*WHAT TO DO*:
In the listing beneath this line, copy exactly the lines starting with the one containing "else split_at_from sep (snoc word c) s'" and going on through the one containing "split_at_from sep EmptyString s.".

--- MATERIAL PROVIDED Enclosed Below ---

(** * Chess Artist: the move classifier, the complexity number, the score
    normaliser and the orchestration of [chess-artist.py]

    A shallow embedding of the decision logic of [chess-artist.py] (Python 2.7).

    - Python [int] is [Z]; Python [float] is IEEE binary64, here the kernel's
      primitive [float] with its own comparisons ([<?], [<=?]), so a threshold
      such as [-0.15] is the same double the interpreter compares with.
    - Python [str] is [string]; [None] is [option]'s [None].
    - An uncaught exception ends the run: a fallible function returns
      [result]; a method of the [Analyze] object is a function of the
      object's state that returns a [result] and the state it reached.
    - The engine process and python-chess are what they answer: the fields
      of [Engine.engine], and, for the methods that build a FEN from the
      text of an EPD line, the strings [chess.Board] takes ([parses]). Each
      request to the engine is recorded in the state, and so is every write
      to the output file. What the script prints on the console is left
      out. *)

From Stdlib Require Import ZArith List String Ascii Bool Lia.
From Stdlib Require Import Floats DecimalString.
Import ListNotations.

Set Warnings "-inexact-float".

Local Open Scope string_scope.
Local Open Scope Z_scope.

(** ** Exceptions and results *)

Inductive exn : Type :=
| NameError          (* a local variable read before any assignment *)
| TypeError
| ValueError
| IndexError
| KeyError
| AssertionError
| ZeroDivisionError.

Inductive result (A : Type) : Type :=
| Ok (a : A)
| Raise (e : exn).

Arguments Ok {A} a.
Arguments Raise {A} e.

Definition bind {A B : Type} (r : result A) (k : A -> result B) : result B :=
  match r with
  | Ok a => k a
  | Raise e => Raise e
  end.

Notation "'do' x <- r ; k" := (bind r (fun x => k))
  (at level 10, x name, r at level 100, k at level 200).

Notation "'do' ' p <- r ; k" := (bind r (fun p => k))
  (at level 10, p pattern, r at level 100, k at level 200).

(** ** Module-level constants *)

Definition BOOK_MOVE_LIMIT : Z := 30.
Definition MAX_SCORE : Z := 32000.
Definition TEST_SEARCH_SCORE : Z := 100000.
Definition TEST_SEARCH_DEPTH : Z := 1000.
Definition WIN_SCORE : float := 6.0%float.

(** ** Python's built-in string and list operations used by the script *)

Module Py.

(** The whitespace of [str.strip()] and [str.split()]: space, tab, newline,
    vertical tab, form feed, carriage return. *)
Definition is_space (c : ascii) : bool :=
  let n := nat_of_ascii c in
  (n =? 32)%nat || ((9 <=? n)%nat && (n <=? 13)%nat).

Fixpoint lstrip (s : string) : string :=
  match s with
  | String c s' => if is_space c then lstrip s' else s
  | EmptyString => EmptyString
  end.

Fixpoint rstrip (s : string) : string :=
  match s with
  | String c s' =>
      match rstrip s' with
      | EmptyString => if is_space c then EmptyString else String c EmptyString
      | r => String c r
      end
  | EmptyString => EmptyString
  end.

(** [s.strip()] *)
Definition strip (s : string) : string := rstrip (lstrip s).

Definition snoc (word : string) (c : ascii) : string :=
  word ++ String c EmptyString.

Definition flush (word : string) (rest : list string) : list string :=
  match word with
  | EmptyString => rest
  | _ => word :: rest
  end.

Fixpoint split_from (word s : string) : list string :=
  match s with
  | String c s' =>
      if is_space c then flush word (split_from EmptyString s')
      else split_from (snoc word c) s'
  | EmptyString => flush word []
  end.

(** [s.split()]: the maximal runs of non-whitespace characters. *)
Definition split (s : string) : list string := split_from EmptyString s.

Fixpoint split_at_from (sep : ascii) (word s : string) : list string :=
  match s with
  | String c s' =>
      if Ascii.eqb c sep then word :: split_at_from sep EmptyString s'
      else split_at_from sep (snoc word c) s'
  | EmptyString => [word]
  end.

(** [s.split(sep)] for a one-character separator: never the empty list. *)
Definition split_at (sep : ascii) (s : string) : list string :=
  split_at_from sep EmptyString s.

--- End of Enclosed MATERIAL PROVIDED ---
--- MATERIAL PROVIDED Enclosed Below ---

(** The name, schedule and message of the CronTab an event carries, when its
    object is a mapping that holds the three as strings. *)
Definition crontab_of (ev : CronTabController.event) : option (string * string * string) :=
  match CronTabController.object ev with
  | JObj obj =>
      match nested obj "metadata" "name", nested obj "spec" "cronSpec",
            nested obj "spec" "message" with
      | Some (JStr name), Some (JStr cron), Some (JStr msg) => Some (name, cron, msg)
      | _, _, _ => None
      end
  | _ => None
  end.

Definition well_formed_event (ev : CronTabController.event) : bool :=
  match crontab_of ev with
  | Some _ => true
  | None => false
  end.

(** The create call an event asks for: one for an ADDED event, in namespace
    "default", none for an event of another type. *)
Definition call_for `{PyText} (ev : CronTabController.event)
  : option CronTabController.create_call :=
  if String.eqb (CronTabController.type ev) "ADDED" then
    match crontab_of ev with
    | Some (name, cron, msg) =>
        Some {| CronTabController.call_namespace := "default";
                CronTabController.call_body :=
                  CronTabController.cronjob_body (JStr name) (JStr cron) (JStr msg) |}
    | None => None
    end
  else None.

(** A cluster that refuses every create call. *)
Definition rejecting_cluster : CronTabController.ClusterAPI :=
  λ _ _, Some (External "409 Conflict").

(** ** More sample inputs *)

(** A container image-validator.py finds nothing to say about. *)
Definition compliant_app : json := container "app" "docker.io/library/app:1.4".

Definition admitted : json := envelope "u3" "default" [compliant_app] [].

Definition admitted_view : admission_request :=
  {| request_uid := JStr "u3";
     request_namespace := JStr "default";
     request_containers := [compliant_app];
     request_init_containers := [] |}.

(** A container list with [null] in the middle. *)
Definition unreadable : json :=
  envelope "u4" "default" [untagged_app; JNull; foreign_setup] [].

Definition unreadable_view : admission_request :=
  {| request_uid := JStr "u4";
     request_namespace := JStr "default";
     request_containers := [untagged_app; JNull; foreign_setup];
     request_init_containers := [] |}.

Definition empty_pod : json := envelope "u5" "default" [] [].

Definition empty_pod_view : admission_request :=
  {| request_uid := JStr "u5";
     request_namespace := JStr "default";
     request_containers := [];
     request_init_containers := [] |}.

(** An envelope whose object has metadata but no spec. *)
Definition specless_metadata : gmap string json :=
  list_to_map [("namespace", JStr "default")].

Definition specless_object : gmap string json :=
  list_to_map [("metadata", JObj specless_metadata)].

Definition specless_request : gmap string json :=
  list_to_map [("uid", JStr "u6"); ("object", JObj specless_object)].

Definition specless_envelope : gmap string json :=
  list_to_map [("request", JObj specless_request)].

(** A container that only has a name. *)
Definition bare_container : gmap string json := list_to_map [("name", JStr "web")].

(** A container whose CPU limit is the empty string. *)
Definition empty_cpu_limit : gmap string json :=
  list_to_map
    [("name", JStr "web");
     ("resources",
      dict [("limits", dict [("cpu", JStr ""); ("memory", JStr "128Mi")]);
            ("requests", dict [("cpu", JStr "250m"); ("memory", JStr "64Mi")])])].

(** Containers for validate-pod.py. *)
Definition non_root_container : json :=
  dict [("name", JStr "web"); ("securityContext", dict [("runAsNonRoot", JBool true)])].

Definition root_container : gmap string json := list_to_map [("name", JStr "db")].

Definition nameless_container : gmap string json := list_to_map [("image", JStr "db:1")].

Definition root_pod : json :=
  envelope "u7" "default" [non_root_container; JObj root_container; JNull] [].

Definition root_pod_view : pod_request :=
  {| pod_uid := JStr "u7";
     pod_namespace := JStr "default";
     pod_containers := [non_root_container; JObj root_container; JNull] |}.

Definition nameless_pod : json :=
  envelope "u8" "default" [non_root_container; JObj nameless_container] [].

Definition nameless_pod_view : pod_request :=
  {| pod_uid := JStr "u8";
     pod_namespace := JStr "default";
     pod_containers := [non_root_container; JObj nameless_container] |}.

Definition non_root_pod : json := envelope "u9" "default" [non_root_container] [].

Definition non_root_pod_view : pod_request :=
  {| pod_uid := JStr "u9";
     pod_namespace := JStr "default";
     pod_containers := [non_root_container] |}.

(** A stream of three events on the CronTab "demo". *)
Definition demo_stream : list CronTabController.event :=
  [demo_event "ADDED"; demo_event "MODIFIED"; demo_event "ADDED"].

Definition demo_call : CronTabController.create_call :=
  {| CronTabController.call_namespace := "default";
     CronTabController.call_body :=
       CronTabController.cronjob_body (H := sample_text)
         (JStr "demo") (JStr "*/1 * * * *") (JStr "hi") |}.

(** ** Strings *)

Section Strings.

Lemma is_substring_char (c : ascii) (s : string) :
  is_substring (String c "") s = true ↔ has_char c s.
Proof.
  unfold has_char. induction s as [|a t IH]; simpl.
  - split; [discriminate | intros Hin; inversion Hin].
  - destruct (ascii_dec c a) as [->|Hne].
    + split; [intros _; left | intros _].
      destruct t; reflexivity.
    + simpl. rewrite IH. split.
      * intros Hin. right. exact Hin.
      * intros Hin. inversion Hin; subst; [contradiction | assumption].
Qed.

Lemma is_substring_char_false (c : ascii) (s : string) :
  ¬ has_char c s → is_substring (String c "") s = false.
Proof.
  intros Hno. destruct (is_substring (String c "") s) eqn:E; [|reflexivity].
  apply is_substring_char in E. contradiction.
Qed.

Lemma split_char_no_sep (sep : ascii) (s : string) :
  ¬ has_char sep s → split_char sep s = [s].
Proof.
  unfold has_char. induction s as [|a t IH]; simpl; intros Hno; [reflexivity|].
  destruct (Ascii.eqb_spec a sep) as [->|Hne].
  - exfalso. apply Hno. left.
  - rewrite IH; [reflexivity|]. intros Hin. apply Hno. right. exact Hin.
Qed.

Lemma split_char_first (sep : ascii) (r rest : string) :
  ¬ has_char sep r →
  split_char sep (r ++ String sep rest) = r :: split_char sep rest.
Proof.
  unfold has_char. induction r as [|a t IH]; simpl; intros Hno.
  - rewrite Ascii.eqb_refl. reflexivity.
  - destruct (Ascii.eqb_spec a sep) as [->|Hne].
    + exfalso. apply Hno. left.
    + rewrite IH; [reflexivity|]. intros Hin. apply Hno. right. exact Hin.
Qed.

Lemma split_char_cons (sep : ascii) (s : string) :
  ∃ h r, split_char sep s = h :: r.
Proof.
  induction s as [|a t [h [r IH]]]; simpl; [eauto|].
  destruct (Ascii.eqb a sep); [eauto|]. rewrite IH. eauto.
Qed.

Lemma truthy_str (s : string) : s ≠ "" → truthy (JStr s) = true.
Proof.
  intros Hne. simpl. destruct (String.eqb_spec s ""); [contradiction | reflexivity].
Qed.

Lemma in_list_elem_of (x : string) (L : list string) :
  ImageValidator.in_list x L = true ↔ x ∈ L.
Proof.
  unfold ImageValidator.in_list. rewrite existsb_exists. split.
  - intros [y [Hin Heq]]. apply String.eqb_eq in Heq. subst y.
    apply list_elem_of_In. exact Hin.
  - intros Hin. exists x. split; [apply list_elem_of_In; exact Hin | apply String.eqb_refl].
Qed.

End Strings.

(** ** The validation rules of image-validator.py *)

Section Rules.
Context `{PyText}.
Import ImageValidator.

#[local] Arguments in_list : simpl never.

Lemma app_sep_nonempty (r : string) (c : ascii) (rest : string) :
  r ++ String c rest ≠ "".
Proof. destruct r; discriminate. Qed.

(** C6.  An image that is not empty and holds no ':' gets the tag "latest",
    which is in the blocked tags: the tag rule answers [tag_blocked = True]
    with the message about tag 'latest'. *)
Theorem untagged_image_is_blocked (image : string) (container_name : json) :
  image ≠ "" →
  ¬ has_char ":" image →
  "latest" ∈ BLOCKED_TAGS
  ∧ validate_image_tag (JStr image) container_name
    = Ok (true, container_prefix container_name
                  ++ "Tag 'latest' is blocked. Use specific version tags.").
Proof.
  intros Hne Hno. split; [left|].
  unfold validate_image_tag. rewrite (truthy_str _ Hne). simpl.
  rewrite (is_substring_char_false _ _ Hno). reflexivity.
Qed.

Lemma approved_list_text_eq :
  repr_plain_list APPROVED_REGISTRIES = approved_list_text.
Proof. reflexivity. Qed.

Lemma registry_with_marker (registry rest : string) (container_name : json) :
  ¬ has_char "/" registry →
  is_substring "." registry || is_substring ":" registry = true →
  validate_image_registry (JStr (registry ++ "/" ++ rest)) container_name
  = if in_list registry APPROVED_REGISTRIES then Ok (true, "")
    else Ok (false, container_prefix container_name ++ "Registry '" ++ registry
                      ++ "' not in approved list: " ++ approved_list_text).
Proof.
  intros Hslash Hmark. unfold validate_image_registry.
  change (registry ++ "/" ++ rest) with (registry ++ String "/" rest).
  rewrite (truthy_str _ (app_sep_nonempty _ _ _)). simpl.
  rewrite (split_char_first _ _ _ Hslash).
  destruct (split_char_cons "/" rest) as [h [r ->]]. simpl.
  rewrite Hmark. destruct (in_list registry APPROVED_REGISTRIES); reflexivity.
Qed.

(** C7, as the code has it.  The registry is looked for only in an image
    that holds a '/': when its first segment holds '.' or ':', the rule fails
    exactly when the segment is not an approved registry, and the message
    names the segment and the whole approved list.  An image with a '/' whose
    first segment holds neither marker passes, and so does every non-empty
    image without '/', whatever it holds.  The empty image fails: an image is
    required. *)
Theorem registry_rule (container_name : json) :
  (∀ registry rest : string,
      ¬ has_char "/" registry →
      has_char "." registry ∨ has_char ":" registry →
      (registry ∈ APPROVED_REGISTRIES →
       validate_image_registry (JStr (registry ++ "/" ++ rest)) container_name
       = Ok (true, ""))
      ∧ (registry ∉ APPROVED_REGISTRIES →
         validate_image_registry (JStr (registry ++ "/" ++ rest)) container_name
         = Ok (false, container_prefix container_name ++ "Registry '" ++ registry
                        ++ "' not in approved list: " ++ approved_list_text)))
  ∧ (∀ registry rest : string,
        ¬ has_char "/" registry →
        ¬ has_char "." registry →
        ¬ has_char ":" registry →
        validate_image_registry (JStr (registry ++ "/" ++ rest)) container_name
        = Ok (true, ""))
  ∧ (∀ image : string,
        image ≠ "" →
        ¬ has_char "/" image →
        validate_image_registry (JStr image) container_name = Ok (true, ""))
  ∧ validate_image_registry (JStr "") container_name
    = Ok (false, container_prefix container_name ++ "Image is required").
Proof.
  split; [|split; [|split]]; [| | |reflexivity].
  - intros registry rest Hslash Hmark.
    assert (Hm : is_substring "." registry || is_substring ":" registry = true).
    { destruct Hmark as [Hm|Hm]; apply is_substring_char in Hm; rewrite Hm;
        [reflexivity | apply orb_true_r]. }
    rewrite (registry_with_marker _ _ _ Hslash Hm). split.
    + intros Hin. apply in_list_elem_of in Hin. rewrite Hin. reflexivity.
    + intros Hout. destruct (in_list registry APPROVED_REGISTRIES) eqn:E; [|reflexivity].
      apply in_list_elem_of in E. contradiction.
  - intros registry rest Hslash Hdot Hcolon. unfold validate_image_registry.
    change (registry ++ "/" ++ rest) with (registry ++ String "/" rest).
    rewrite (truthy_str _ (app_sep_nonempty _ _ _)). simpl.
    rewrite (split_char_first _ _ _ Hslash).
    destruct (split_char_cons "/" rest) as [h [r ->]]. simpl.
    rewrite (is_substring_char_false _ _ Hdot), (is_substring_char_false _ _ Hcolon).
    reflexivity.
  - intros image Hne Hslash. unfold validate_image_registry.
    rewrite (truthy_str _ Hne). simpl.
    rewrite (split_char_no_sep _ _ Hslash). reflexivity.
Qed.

--- End of Enclosed MATERIAL PROVIDED ---

*THE ANSWER*:
      else split_at_from sep (snoc word c) s'
  | EmptyString => [word]
  end.

(** [s.split(sep)] for a one-character separator: never the empty list. *)
Definition split_at (sep : ascii) (s : string) : list string :=
  split_at_from sep EmptyString s.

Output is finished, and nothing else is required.